### ENTRIES PROVIDED ###
(** * pushwrappers: Pushover notification wrappers

    A shallow embedding of [pushwrappers/__init__.py]: the duration
    formatter [sec_to_hms], the decorators [push_exceptions] and
    [push_success], and the class [PushContext].

    Python code is modelled in a state-and-exception monad: a
    computation takes a state and gives back an outcome (a returned
    value or a raised exception) together with the state reached, so
    that mutations made before an exception is raised are kept. *)

From Stdlib Require Import ZArith QArith Qround Qabs Lia Ascii String DecimalString.
From stdpp Require Import base list strings.

Local Open Scope Z_scope.

(** ** Exceptions *)

Inductive exc_class :=
  | ValueError | TypeError | AttributeError | IndexError
  | RecursionError | SystemError
  | KeyboardInterrupt | SystemExit | GeneratorExit
  | OtherException (name : string)       (* any other subclass of Exception *)
  | OtherBaseException (name : string)   (* derives from BaseException only *)
  | Unmodelled.                          (* behaviour outside this model *)

Record exn := Exn { exc_type : exc_class; exc_str : string }.

(** [isinstance(e, Exception)]: what an [except Exception] clause matches. *)
Definition isinstance_Exception (e : exn) : bool :=
  match exc_type e with
  | KeyboardInterrupt | SystemExit | GeneratorExit
  | OtherBaseException _ | Unmodelled => false
  | _ => true
  end.

Inductive outcome (A : Type) :=
  | Return (a : A)
  | Raise (e : exn).
Arguments Return {A} a.
Arguments Raise {A} e.

(** ** The monad *)

Definition M (S A : Type) : Type := S -> outcome A * S.
(** * update-adguard-dns.py: a shallow embedding and its properties

    The script keeps AdGuard Home DNS rewrite rules pointed at the local
    machine's LAN address.  This development embeds its functions as Rocq
    definitions and proves properties of them.

    Conventions.
    - A Python [str] is a Rocq [string]; a character is a code point below
      256, with Python's own character classes on that range.
    - [None] is [None]; a Python value tested with [if x:] goes through
      [truthy].
    - Every call that leaves the process (file system, name resolution,
      subprocess, HTTP) appends an event to a trace, and its answer comes
      from a [World].  Log lines are not modelled, with one exception: the
      first line of [process_hostname] is the event [EvProcess]. *)

From Stdlib Require Import String Ascii List Bool Arith Lia.
Import ListNotations.
Local Open Scope string_scope.
Local Open Scope list_scope.
Local Open Scope nat_scope.

(** ** Python string primitives *)

Module PyStr.

(** [str.isspace] on one character (code points 9-13, 28-32, 133, 160). *)
Definition isspace_char (c : ascii) : bool :=
  let n := nat_of_ascii c in
  ((9 <=? n) && (n <=? 13)) || ((28 <=? n) && (n <=? 32))
  || (n =? 133) || (n =? 160).

(** [str.isalnum] on one character: ASCII digits and letters, and the
    letters and numeric characters of the Latin-1 block. *)
Definition isalnum_char (c : ascii) : bool :=
  let n := nat_of_ascii c in
  ((48 <=? n) && (n <=? 57)) || ((65 <=? n) && (n <=? 90))
  || ((97 <=? n) && (n <=? 122))
  || (n =? 170) || (n =? 178) || (n =? 179) || (n =? 181) || (n =? 185)
  || (n =? 186) || ((188 <=? n) && (n <=? 190))
  || ((192 <=? n) && (n <=? 214)) || ((216 <=? n) && (n <=? 246))
  || ((248 <=? n) && (n <=? 255)).

(** [if s:] on a string. *)
Definition nonempty (s : string) : bool :=
  match s with EmptyString => false | String _ _ => true end.

Fixpoint chars (s : string) : list ascii :=
  match s with
  | EmptyString => []
  | String c t => c :: chars t
  end.

Fixpoint all_chars (p : ascii -> bool) (s : string) : bool :=
  match s with
  | EmptyString => true
  | String c t => p c && all_chars p t
  end.

(** [s.isalnum()]: at least one character, and every character is
    alphanumeric. *)
Definition isalnum (s : string) : bool := nonempty s && all_chars isalnum_char s.

(** [s.replace(c, '')] for a one-character [c]. *)
Fixpoint remove_char (c : ascii) (s : string) : string :=
  match s with
  | EmptyString => EmptyString
  | String x t => if Ascii.eqb x c then remove_char c t
                  else String x (remove_char c t)
  end.

(** [s.startswith(p)]. *)
Fixpoint startswith (s p : string) {struct p} : bool :=
  match p with
  | EmptyString => true
  | String a p' =>
      match s with
      | EmptyString => false
      | String b s' => Ascii.eqb b a && startswith s' p'
      end
  end.

(** [p in s]: [p] occurs in [s] as a substring. *)
Fixpoint occurs_in (p s : string) {struct s} : bool :=
  startswith s p ||
  match s with
  | EmptyString => false
  | String _ t => occurs_in p t
  end.

(** [s.split(c)] for a one-character separator: never the empty list. *)
Fixpoint split (c : ascii) (s : string) : list string :=
  match s with
  | EmptyString => [EmptyString]
  | String x t =>
      if Ascii.eqb x c then EmptyString :: split c t
      else match split c t with
           | p :: ps => String x p :: ps
           | [] => [String x EmptyString]
           end
  end.

Fixpoint lstrip (s : string) : string :=
  match s with
  | EmptyString => EmptyString
  | String c t => if isspace_char c then lstrip t else s
  end.

Fixpoint rstrip (s : string) : string :=
  match s with
  | EmptyString => EmptyString
  | String c t =>
      match rstrip t with
      | EmptyString => if isspace_char c then EmptyString
                       else String c EmptyString
      | r => String c r
      end
  end.

(** [s.strip()]. *)
Definition strip (s : string) : string := rstrip (lstrip s).

(** [s.split()]: the maximal runs of non-whitespace characters.  The
    accumulator [cur] is the run being read, when there is one. *)
Fixpoint split_ws_from (cur : option string) (s : string) : list string :=
  match s with
  | EmptyString => match cur with Some w => [w] | None => [] end
  | String c t =>
      if isspace_char c then
        match cur with
        | Some w => w :: split_ws_from None t
        | None => split_ws_from None t
        end
      else
        match cur with
        | Some w => split_ws_from (Some (String.append w (String c EmptyString))) t
        | None => split_ws_from (Some (String c EmptyString)) t
        end
  end.

Definition split_ws (s : string) : list string := split_ws_from None s.

(** [l.index(x)]: the first position of [x]; [None] stands for
    [ValueError]. *)
Fixpoint index (x : string) (l : list string) : option nat :=
  match l with
  | [] => None
  | y :: l' => if String.eqb y x then Some 0
               else option_map S (index x l')
  end.
(** ** The worker and its restart *)

(** A worker that wakes looks at the flag only: it does not matter which
    thread set it. *)
Lemma woken_worker_ticks_when_flag_set (clock : Z) (st : state)
  (lk : option nat) (ths : list pc) (tid : nat) (io : rebuild_io) (wake : Z) :
  nth_error ths tid = Some (W_sleeping wake) ->
  (wake <= clock)%Z ->
  auto_refresh_running st = true ->
  run_thread clock st lk ths tid io =
    goto st lk ths tid W_clearing [Ev (Log Info msg_auto_refresh_tick)].
Proof.
  intros Hp Hw Hflag. unfold run_thread. rewrite Hp, Hflag.
  apply Z.leb_le in Hw. now rewrite Hw.
Qed.

(** A worker that wakes while the flag is down leaves its loop without a
    rebuild. *)
Lemma woken_worker_leaves_when_flag_down (clock : Z) (st : state)
  (lk : option nat) (ths : list pc) (tid : nat) (io : rebuild_io) (wake : Z) :
  nth_error ths tid = Some (W_sleeping wake) ->
  (wake <= clock)%Z ->
  auto_refresh_running st = false ->
  run_thread clock st lk ths tid io = goto st lk ths tid W_loop [] /\
  run_thread clock st lk (set_nth tid W_loop ths) tid io =
    goto st lk (set_nth tid W_loop ths) tid Finished [].
Proof.
  intros Hp Hw Hflag. unfold run_thread. rewrite Hp, Hflag.
  apply Z.leb_le in Hw. rewrite Hw. split; [reflexivity|].
  assert (E : nth_error (set_nth tid W_loop ths) tid = Some W_loop).
  { clear Hw Hflag. revert tid Hp.
    induction ths as [|q ths IH]; intros [|tid]; simpl; try discriminate; auto. }
  now rewrite E.
Qed.

(** C4, at a restart ten seconds into the 60-second sleep of the worker:
    the superseded worker (thread 1) wakes after the restart, finds the
    flag set again by its successor (thread 3), rebuilds the cache and
    goes back to the head of its loop. *)
Theorem superseded_worker_rebuilds_after_restart :
  exists w,
    run example_restart (initial_world example_settings 1000) = Some w /\
    refresh_thread (shared w) = Some 3%nat /\
    nth_error (threads w) 3 = Some (W_sleeping 1071) /\
    fetches_by 1 (since_restart (history w)) = 1%nat /\
    nth_error (threads w) 1 = Some W_loop /\
    timestamp (cache_of (shared w)) = 1060%Z.
Proof.
  eexists. split; [vm_compute; reflexivity|]. vm_compute. repeat split.
Qed.

(** ** Stripping and lines *)

Lemma lstrip_spaces (u : pystr) : forallb is_space u = true -> lstrip u = [].
Proof.
  induction u as [|c u IH]; simpl; [reflexivity|].
  intros H. apply andb_prop in H as [Hc Hu]. rewrite Hc. auto.
Qed.

Lemma rstrip_spaces (u : pystr) : forallb is_space u = true -> rstrip u = [].
Proof.
  induction u as [|c u IH]; simpl; [reflexivity|].
  intros H. apply andb_prop in H as [Hc Hu]. now rewrite (IH Hu), Hc.
Qed.

Lemma rstrip_app_spaces (s u : pystr) :
  forallb is_space u = true -> rstrip (s ++ u) = rstrip s.
Proof.
  intros Hu. induction s as [|c s IH]; simpl.
  - now apply rstrip_spaces.
  - now rewrite IH.
Qed.

Lemma lstrip_app_spaces (s u : pystr) :
  forallb is_space u = true ->
  lstrip (s ++ u) = match lstrip s with [] => [] | l => l ++ u end.
Proof.
  intros Hu. induction s as [|c s IH]; simpl.
  - now apply lstrip_spaces.
  - destruct (is_space c); [exact IH|reflexivity].
Qed.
###
Copy the lines above exactly, beginning at the line that has "Python code is" and stopping after the line that has "of Exception *)", and omit the rest.

» **TASK ANSWER**:
    Python code is modelled in a state-and-exception monad: a
    computation takes a state and gives back an outcome (a returned
    value or a raised exception) together with the state reached, so
    that mutations made before an exception is raised are kept. *)

From Stdlib Require Import ZArith QArith Qround Qabs Lia Ascii String DecimalString.
From stdpp Require Import base list strings.

Local Open Scope Z_scope.

(** ** Exceptions *)

Inductive exc_class :=
  | ValueError | TypeError | AttributeError | IndexError
  | RecursionError | SystemError
  | KeyboardInterrupt | SystemExit | GeneratorExit
  | OtherException (name : string)       (* any other subclass of Exception *)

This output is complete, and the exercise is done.